(* ===== verification/LoginRequest.v ===== *)
(** The login requests (theorems about the first half of [Login]): the strings
    of every step, the header of the request, and the PDU that is queued.

    [appends m w w' s]: the operation [m] adds the bytes [s] to the data
    segment of a PDU, and takes the rest of the world from [w] to [w'].  The
    keys of a request are such operations one after the other, so the text of
    the request is the concatenation of theirs. *)

From S2P Require Import SList Prelude Hash Hashes Bytes Crc32c Task Context Pdu Queue Complete Cancel Iovec Command Process Text Login.

(** * Lemmas *)

(** ** Building the text of a request

    The data segment of the PDU [pdu], a copy of [pdu0] with the header [h0]
    outside the DataSegmentLength, is [text]. *)
Definition text_pdu (digest : Z) (pdu0 : iscsi_pdu) (h0 text : bytes) (pdu : iscsi_pdu) : Prop :=
  pdu = pdu0 <| outdata := outdata pdu |> /\
  exists h, outdata_wf (Z.to_nat (ISCSI_HEADER_SIZE digest)) (outdata pdu) h text /\
    iscsi_get_pdu_data_size h = Z.of_nat (length text) /\
    forall i, (i < 4 \/ 8 <= i)%nat -> byte_at h i = byte_at h0 i.

(** Counters of the allocator. *)
Definition grown (w : world) (a : nat) (m : Z) : world :=
  w <| alloc_n := a |> <| ctx ::= fun c => c <| reallocs := m |> |>.

(** [m] appends [s] to the text of a PDU and otherwise takes [w] to [w']. *)
Definition appends (m : nat -> IO Z) (w w' : world) (s : bytes) : Prop :=
  forall p pdu0 h0 text pdu a r, text_pdu (header_digest (ctx w)) pdu0 h0 text pdu ->
  Z.of_nat (length text + length s) < 2 ^ 24 ->
  exists pdu' a' r', m p (put (grown w a r) p pdu) = Ret (0, put (grown w' a' r') p pdu') /\
    text_pdu (header_digest (ctx w')) pdu0 h0 (text ++ s) pdu'.

Lemma appends_nil w m : (forall p v, ctx v = (ctx w) <| reallocs := reallocs (ctx v) |> -> getenv v = getenv w ->
  m p v = Ret (0, v)) -> appends m w w [].
Proof.
  intros E p pdu0 h0 text pdu a r Ht _. exists pdu, a, r. rewrite app_nil_r. split; [|done]. by apply E.
Qed.

Lemma add_text_appends w s : memory w -> s <> [] -> appends (fun p => add_text p s) w w s.
Proof.
  intros Hm Hs p pdu0 h0 text pdu a r (Epdu & h & Hwf & Hd & Hh) Hlen.
  set (v := put (grown w a r) p pdu). set (hs := Z.to_nat (ISCSI_HEADER_SIZE (header_digest (ctx w)))) in *.
  assert (Hhs : Z.of_nat hs = ISCSI_HEADER_SIZE (header_digest (ctx v))).
  { unfold hs. apply Z2Nat.id. unfold ISCSI_HEADER_SIZE. destruct (_ =? _); vm_compute; congruence. }
  destruct (pdu_add_data_run v p pdu hs h text s) as (pdu' & h' & E & Ep & Hwf' & Hd' & _ & _ & Hh'); try done.
  - apply put_lookup.
  - apply Hm.
  - exists pdu', (S a), (1 + r). unfold add_text. run E. cbn [Z.eqb negb]. split.
    + unfold mret, M_ret. do 2 f_equal. apply world_stores_eq; [done| |done]. apply insert_insert_eq.
    + split; [by rewrite Ep, Epdu|]. exists h'. split; [done|]. rewrite length_app. split; [done|].
      intros i Hi. by rewrite Hh', Hh.
Qed.

Lemma add_string_appends w s : memory w -> appends (fun p => add_string p s) w w (join_nul [s]).
Proof.
  intros Hm. unfold add_string, join_nul. cbn [map concat]. rewrite app_nil_r.
  apply add_text_appends; [done|]. by destruct s.
Qed.

(** Two operations, the second if the first succeeds. *)
Lemma appends_seq m1 m2 w w1 w2 s1 s2 :
  appends m1 w w1 s1 -> appends m2 w1 w2 s2 ->
  appends (fun p => rc ← m1 p; if negb (rc =? 0) then mret (-1) else m2 p) w w2 (s1 ++ s2).
Proof.
  intros H1 H2 p pdu0 h0 text pdu a r Ht Hlen. rewrite length_app in Hlen.
  destruct (H1 p pdu0 h0 text pdu a r Ht ltac:(lia)) as (pdu1 & a1 & r1 & E1 & Ht1).
  destruct (H2 p pdu0 h0 _ pdu1 a1 r1 Ht1) as (pdu2 & a2 & r2 & E2 & Ht2).
  { rewrite length_app. lia. }
  exists pdu2, a2, r2. run E1. cbn [Z.eqb negb]. rewrite app_assoc. done.
Qed.

Lemma add_all_nil w : appends (add_all []) w w [].
Proof. by apply appends_nil. Qed.

Lemma add_all_cons m l w w1 w2 s1 s2 : appends m w w1 s1 -> appends (add_all l) w1 w2 s2 ->
  appends (add_all (m :: l)) w w2 (s1 ++ s2).
Proof. apply (appends_seq m (add_all l)). Qed.

Lemma add_all_same w l ss : Forall2 (fun m s => appends m w w s) l ss ->
  appends (add_all l) w w (concat ss).
Proof.
  induction 1 as [|m s l ss Hm _ IH]; [apply add_all_nil|]. cbn [concat]. by apply (add_all_cons m l w w w).
Qed.

(** An operation that starts by reading the context. *)
Lemma appends_get {A} (f : iscsi_context -> A) (k : nat -> A -> IO Z) w w' s :
  (forall p r, k p (f ((ctx w) <| reallocs := r |>)) = k p (f (ctx w))) ->
  appends (fun p => k p (f (ctx w))) w w' s ->
  appends (fun p => x ← get_ctx f; k p x) w w' s.
Proof.
  intros Hf Hk p pdu0 h0 text pdu a r Ht Hlen. destruct (Hk p pdu0 h0 text pdu a r Ht Hlen) as (pdu' & a' & r' & E & R).
  exists pdu', a', r'. split; [|done]. run (get_ctx_run f (put (grown w a r) p pdu)).
  change (ctx (put (grown w a r) p pdu)) with ((ctx w) <| reallocs := r |>). by rewrite Hf.
Qed.

Lemma in_opneg_appends m w w' s : current_phase (login (ctx w)) = ISCSI_PDU_LOGIN_CSG_OPNEG ->
  appends m w w' s -> appends (fun p => in_opneg (m p)) w w' s.
Proof.
  intros Hp Hm. unfold in_opneg.
  apply (appends_get login); [done|]. by rewrite Hp.
Qed.

Lemma skips_opneg m w : current_phase (login (ctx w)) <> ISCSI_PDU_LOGIN_CSG_OPNEG ->
  appends (fun p => in_opneg (m p)) w w [].
Proof.
  intros Hp. unfold in_opneg.
  apply (appends_get login); [done|]. rewrite (proj2 (Z.eqb_neq _ _) Hp). by apply appends_nil.
Qed.

Definition in_step (w : world) (phase : Z) : Prop :=
  current_phase (login (ctx w)) = ISCSI_PDU_LOGIN_CSG_SECNEG /\ secneg_phase (login (ctx w)) = phase.

Lemma in_secneg_appends phase m w w' s : in_step w phase ->
  appends m w w' s -> appends (fun p => in_secneg phase (m p)) w w' s.
Proof.
  intros [H1 H2] Hm. unfold in_secneg.
  apply (appends_get login); [done|].
  by rewrite H1, H2, !Z.eqb_refl.
Qed.

Lemma skips_secneg phase m w : ~ in_step w phase -> appends (fun p => in_secneg phase (m p)) w w [].
Proof.
  intros Hn. unfold in_secneg.
  apply (appends_get login); [done|]. cbv beta.
  assert (E : negb (current_phase (login (ctx w)) =? ISCSI_PDU_LOGIN_CSG_SECNEG)
    || negb (secneg_phase (login (ctx w)) =? phase) = true).
  { destruct (Z.eqb_spec (current_phase (login (ctx w))) ISCSI_PDU_LOGIN_CSG_SECNEG); [|done].
    destruct (Z.eqb_spec (secneg_phase (login (ctx w))) phase); [|done]. by destruct Hn. }
  rewrite E. by apply appends_nil.
Qed.

(** ** The strings of a request *)

Definition kv (k : string) (v : bytes) : bytes := str k ++ v.

(** The name of the target, or of the one it redirected to. *)
Definition requested_target (w : world) : bytes :=
  let l := login (ctx w) in
  if negb (bool_decide (target_address l = [])) && negb (bool_decide (target_name2 l = []))
     && getenv w "LIBISCSI_ALLOW_TARGETNAME_REDIRECT"
  then target_name2 l else target_name l.

Definition identity_strings (w : world) : list bytes :=
  let c := ctx w in
  [kv "InitiatorName=" (initiator_name (login c))]
  ++ (if negb (bool_decide (alias (login c) = [])) then [kv "InitiatorAlias=" (alias (login c))] else [])
  ++ (if session_type c =? ISCSI_SESSION_NORMAL then [kv "TargetName=" (requested_target w)] else [])
  ++ [kv "SessionType=" (str (if session_type c =? ISCSI_SESSION_DISCOVERY then "Discovery" else "Normal"))].

(** The value of HeaderDigest and DataDigest. *)
Definition digest_text (d : Z) : bytes :=
  str (if d =? 0 then "None" else if d =? 1 then "None,CRC32C"
       else if d =? 2 then "CRC32C,None" else "CRC32C").

Definition yes_no (b : bool) : bytes := str (if b then "Yes" else "No").

Definition operational_strings (c : iscsi_context) : list bytes :=
  let l := login c in
  [kv "HeaderDigest=" (digest_text (want_header_digest l));
   kv "DataDigest=" (digest_text (want_data_digest l));
   kv "InitialR2T=" (yes_no (negb (want_initial_r2t l =? ISCSI_INITIAL_R2T_NO)));
   kv "ImmediateData=" (yes_no (negb (want_immediate_data l =? ISCSI_IMMEDIATE_DATA_NO)));
   kv "MaxBurstLength=" (print_d (i32 (max_burst_length l)));
   kv "FirstBurstLength=" (print_d (i32 (first_burst_length c)));
   kv "DefaultTime2Wait=" (str "2"); kv "DefaultTime2Retain=" (str "0");
   kv "MaxOutstandingR2T=" (str "1"); kv "ErrorRecoveryLevel=" (str "0");
   kv "IFMarker=" (str "No"); kv "OFMarker=" (str "No"); kv "MaxConnections=" (str "1");
   kv "MaxRecvDataSegmentLength=" (print_d (i32 (initiator_max_recv_data_segment_length (conn c))));
   kv "DataPDUInOrder=" (str "Yes"); kv "DataSequenceInOrder=" (str "Yes")]
  ++ (if transport l =? ISER_TRANSPORT then
        [kv "RDMAExtensions=" (str "Yes");
         kv "InitiatorRecvDataSegmentLength=" (print_d (i32 (initiator_max_recv_data_segment_length (conn c))));
         kv "TargetRecvDataSegmentLength=" (print_d (i32 (target_max_recv_data_segment_length c)))]
      else []).

(** The secret, and the bytes of a challenge, as they are in their arrays. *)
Definition secret_ok (pw : bytes) : Prop := bytes_ok pw /\ Z.of_nat (length pw) <= MAX_STRING_SIZE.
Definition challenge_ok (l : bytes) : Prop := bytes_ok l /\ Z.of_nat (length l) <= MAX_CHAP_C_LENGTH.

(** The parameters are ones a request can carry: a session type, digests of
    the enumeration, names that fit. *)
Record requestable (w : world) : Prop := {
  rb_session : session_type (ctx w) = ISCSI_SESSION_DISCOVERY \/ session_type (ctx w) = ISCSI_SESSION_NORMAL;
  rb_header_digest : 0 <= want_header_digest (login (ctx w)) <= 3;
  rb_data_digest : 0 <= want_data_digest (login (ctx w)) <= 3;
  rb_target : target_name (login (ctx w)) <> [];
  rb_initiator_length : (length (initiator_name (login (ctx w))) <= 223)%nat;
  rb_alias_length : (length (alias (login (ctx w))) <= 239)%nat;
  rb_target_length : (length (requested_target w) <= 223)%nat;
  rb_text : Forall no_nul [initiator_name (login (ctx w)); alias (login (ctx w)); requested_target w; user (login (ctx w))];
  rb_secrets : Forall secret_ok [passwd (login (ctx w)); target_passwd (login (ctx w))]
}.

Lemma snprintf_small s : (length s <= 254)%nat -> snprintf_str s = s.
Proof. intros Hs. unfold snprintf_str. change (Z.to_nat (MAX_STRING_SIZE - 1)) with 254%nat. by rewrite take_ge by lia. Qed.

Lemma length_digits fuel n acc : (length (digits fuel n acc) <= fuel + length acc)%nat.
Proof.
  revert n acc. induction fuel as [|fuel IH]; intros n acc; [done|]. cbn [digits].
  destruct (_ <? _); [cbn; lia|]. etransitivity; [apply IH|]. cbn. lia.
Qed.

Lemma snprintf_number k n : (length (str k) <= 240)%nat ->
  snprintf_str (str k ++ print_d n) = kv k (print_d n).
Proof.
  intros Hk. unfold kv. apply snprintf_small. rewrite length_app. unfold print_d.
  pose proof (length_digits 10 n []). pose proof (length_digits 10 (- n) []).
  destruct (_ <? _); cbn [length] in *; lia.
Qed.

***

To do ->
Return exactly the lines from the beginning of the data above through the one containing "keys of a request", please. Include both end lines and add nothing else.

Response area ->
(* ===== verification/LoginRequest.v ===== *)
(** The login requests (theorems about the first half of [Login]): the strings
    of every step, the header of the request, and the PDU that is queued.

    [appends m w w' s]: the operation [m] adds the bytes [s] to the data
    segment of a PDU, and takes the rest of the world from [w] to [w'].  The
    keys of a request are such operations one after the other, so the text of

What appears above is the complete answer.